Return the lines below in which the string "Lemma" occurs.

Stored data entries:
=== Section Start ===

Definition is_ws (c : Z) : bool := found (strchr whitespace c).
Definition is_sym (c : Z) : bool := found (strchr symbols c).
Definition is_tok (toks : string) (c : Z) : bool := found (strchr (codes toks) c).
Arguments is_ws : simpl never.
Arguments is_sym : simpl never.
Arguments is_tok : simpl never.

(** [src/xv6-public/sh.c:272-273] *)
Fixpoint skip_ws (s : ptr) : ptr :=
  match s with
  | c :: s' => if is_ws c then skip_ws s' else s
  | [] => []
  end.

(** [src/xv6-public/sh.c:297-298] *)
Fixpoint word_end (s : ptr) : ptr :=
  match s with
  | c :: s' =>
    if negb (is_ws c) && negb (is_sym c)
    then word_end s' else s
  | [] => []
  end.

(** [src/xv6-public/sh.c:265-308] the token, the pointers [*q] and [*eq], and [*ps] *)
Definition gettoken (s : ptr) : Z * ptr * ptr * ptr :=
  let s := skip_ws s in
  let q := s in
  let '(ret, s) :=
    match s with
    | [] => (0, s)
    | c :: s' =>
      if c =? 0 then (0, s)
      else if (c =? 124) || (c =? 40) || (c =? 41) || (c =? 59) || (c =? 38) || (c =? 60)
      then (c, s')
      else if c =? 62 then
        match s' with
        | d :: s'' => if d =? 62 then (43, s'') else (c, s')
        | [] => (c, s')
        end
      else (97, word_end s)
    end in
  let eq := s in
  (ret, q, eq, skip_ws s).

(** [src/xv6-public/sh.c:310-320] [*ps] and the result *)
Definition peek (s : ptr) (toks : string) : ptr * bool :=
  let s := skip_ws s in
  (s, match s with [] => false | c :: _ => negb (c =? 0) && is_tok toks c end).

(** ** The parser *)

(** [src/xv6-public/sh.c:374-397] *)
Fixpoint parseredirs (fuel : nat) (c : cmd) (s : ptr) : res (cmd * ptr) :=
  match fuel with
  | O => Deep
  | S fuel =>
    let '(s, b) := peek s "<>" in
    if negb b then Ok (c, s) else
    let '(tok, _, _, s) := gettoken s in
    let '(ret, q, eq, s) := gettoken s in
    if negb (ret =? 97) then Syntax [] "missing file for redirection" else
    let c :=
      if tok =? 60 then redircmd c q eq O_RDONLY 0
      else if tok =? 62 then redircmd c q eq (Z.lor O_WRONLY O_CREATE) 1
      else if tok =? 43 then redircmd c q eq (Z.lor O_WRONLY O_CREATE) 1
      else c in
    parseredirs fuel c s
  end.

(** [cmd->argv[argc] = q; cmd->eargv[argc] = eq;] where [cmd] is the [EXEC] that the
    redirections of [ret] are wrapped around. *)
Fixpoint add_arg (ret : cmd) (w : ptr * ptr) : cmd :=
  match ret with
  | EXEC argv => EXEC (argv ++ [w])
  | REDIR c file efile mode fd => REDIR (add_arg c w) file efile mode fd
  | _ => ret
  end.

(** [src/xv6-public/sh.c:431-442] *)
Fixpoint parseargs (fuel : nat) (ret : cmd) (argc : Z) (s : ptr) : res (cmd * ptr) :=
  match fuel with
  | O => Deep
  | S fuel =>
    let '(s, b) := peek s "|)&;" in
    if b then Ok (ret, s) else
    let '(tok, q, eq, s) := gettoken s in
    if tok =? 0 then Ok (ret, s) else
    if negb (tok =? 97) then Syntax [] "syntax" else
    let ret := add_arg ret (q, eq) in
    let argc := argc + 1 in
    if argc >=? MAXARGS then Syntax [] "too many args" else
    '(ret, s) ← parseredirs (S (length s)) ret s;
    parseargs fuel ret argc s
  end.

(** [src/xv6-public/sh.c:350-353] *)
Fixpoint parseback (fuel : nat) (c : cmd) (s : ptr) : res (cmd * ptr) :=
  match fuel with
  | O => Deep
  | S fuel =>
    let '(s, b) := peek s "&" in
    if negb b then Ok (c, s) else
    let '(_, _, _, s) := gettoken s in
    parseback fuel (backcmd c) s
  end.

(** [src/xv6-public/sh.c:344-359] *)
Fixpoint parseline (fuel : nat) (s : ptr) : res (cmd * ptr) :=
  match fuel with
  | O => Deep
  | S fuel =>
    '(c, s) ← parsepipe fuel s;
    '(c, s) ← parseback (S (length s)) c s;
    let '(s, b) := peek s ";" in
    if b then
      let '(_, _, _, s) := gettoken s in
      '(r, s) ← parseline fuel s; Ok (listcmd c r, s)
    else Ok (c, s)
  end
(** [src/xv6-public/sh.c:361-372] *)
with parsepipe (fuel : nat) (s : ptr) : res (cmd * ptr) :=
  match fuel with
  | O => Deep
  | S fuel =>
    '(c, s) ← parseexec fuel s;
    let '(s, b) := peek s "|" in
    if b then
      let '(_, _, _, s) := gettoken s in
      '(r, s) ← parsepipe fuel s; Ok (pipecmd c r, s)
    else Ok (c, s)
  end
(** [src/xv6-public/sh.c:415-446] *)
with parseexec (fuel : nat) (s : ptr) : res (cmd * ptr) :=
  match fuel with
  | O => Deep
  | S fuel =>
    let '(s, b) := peek s "(" in
    if b then parseblock fuel s else
    '(ret, s) ← parseredirs (S (length s)) execcmd s;
    parseargs (S (length s)) ret 0 s
  end
(** [src/xv6-public/sh.c:399-413] *)
with parseblock (fuel : nat) (s : ptr) : res (cmd * ptr) :=
  match fuel with
  | O => Deep
  | S fuel =>
    let '(s, b) := peek s "(" in
    if negb b then Syntax [] "parseblock" else
    let '(_, _, _, s) := gettoken s in
    '(c, s) ← parseline fuel s;
    let '(s, b) := peek s ")" in
    if negb b then Syntax [] "syntax - missing )" else
    let '(_, _, _, s) := gettoken s in
    parseredirs (S (length s)) c s
  end.

(** [src/xv6-public/sh.c:448-493] [n] is the length of the line; a pointer is [n] less
    its length bytes into [buf] *)
Fixpoint nulterminate (n : nat) (c : cmd) (buf : list Z) : list Z :=
  match c with
  | EXEC argv => foldl (λ buf w, <[(n - length w.2)%nat := 0]> buf) buf argv
  | REDIR c _ efile _ _ => <[(n - length efile)%nat := 0]> (nulterminate n c buf)
  | PIPE l r => nulterminate n r (nulterminate n l buf)
  | LIST l r => nulterminate n r (nulterminate n l buf)
  | BACK c => nulterminate n c buf
  end.

(** [src/xv6-public/sh.c:327-342] [s] is the line without its NUL; the command and the
    bytes of the line when it is returned.  A call nests at most four deep for
    every byte of the line. *)
Definition parsecmd (s : list Z) : res (cmd * list Z) :=
  '(c, rest) ← parseline (4 * length s + 3) s;
  let '(rest, _) := peek rest "" in
  match rest with
  | [] => Ok (c, nulterminate (length s) c (s ++ [0]))
  | _ => Syntax rest "syntax"
  end.

(** ** Pointers move forward *)

Lemma skip_ws_suffix s : skip_ws s `suffix_of` s.
Proof.
  induction s as [|c s IH]; cbn; [done|]. destruct (is_ws c); [|done].
  by apply suffix_cons_r.
Qed.

Lemma word_end_suffix s : word_end s `suffix_of` s.
Proof.
  induction s as [|c s IH]; cbn; [done|]. destruct (_ && _); [|done].
  by apply suffix_cons_r.
Qed.

Lemma skip_ws_idem s : skip_ws (skip_ws s) = skip_ws s.
Proof.
  induction s as [|c s IH]; cbn; [done|]. destruct (is_ws c) eqn:E; [done|].
  cbn. by rewrite E.
Qed.

(** A byte of a word. *)
Definition plain (c : Z) : Prop :=
  is_ws c = false ∧ is_sym c = false.

(** A word of the line: it is in [text], and ends where its bytes do. *)
Definition word_ok (text : list Z) (w : ptr * ptr) : Prop :=
  w.1 `suffix_of` text ∧
  ∃ l, w.1 = l ++ w.2 ∧ Forall plain l ∧ Forall (λ c, c ≠ 0) l ∧ ∀ c s, w.2 = c :: s → ¬ plain c.

Lemma word_end_spec s :
  ∃ l, s = l ++ word_end s ∧ Forall plain l ∧ ∀ c s', word_end s = c :: s' → ¬ plain c.
Proof.
  induction s as [|c s IH]; cbn; [by exists []|].
  destruct (negb (is_ws c) && negb (is_sym c)) eqn:E.
  - destruct IH as (l & E' & Hl & Hc). exists (c :: l). split; [cbn; by f_equal|].
    split; [|done]. constructor; [|done]. apply andb_true_iff in E as [?%negb_true_iff ?%negb_true_iff].
    done.
  - exists []. split_and!; [done|done|]. intros ?? [= <- <-] [H1 H2]. by rewrite H1, H2 in E.
Qed.

Lemma sym_cases c :
  (c =? 124) || (c =? 40) || (c =? 41) || (c =? 59) || (c =? 38) || (c =? 60) = false →
  c ≠ 62 → is_sym c = false.
Proof.
  intros H1 H2. unfold is_sym. change symbols with [60; 124; 62; 38; 59; 40; 41]. cbn [strchr].
  rewrite !(Z.eqb_sym _ c).
  destruct (c =? 60), (c =? 124), (Z.eqb_spec c 62), (c =? 38), (c =? 59), (c =? 40), (c =? 41);
    done.
Qed.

=== Section End ===

▶ RESPONSE BELOW:
Lemma skip_ws_suffix s : skip_ws s `suffix_of` s.
Lemma word_end_suffix s : word_end s `suffix_of` s.
Lemma skip_ws_idem s : skip_ws (skip_ws s) = skip_ws s.
Lemma word_end_spec s :
Lemma sym_cases c :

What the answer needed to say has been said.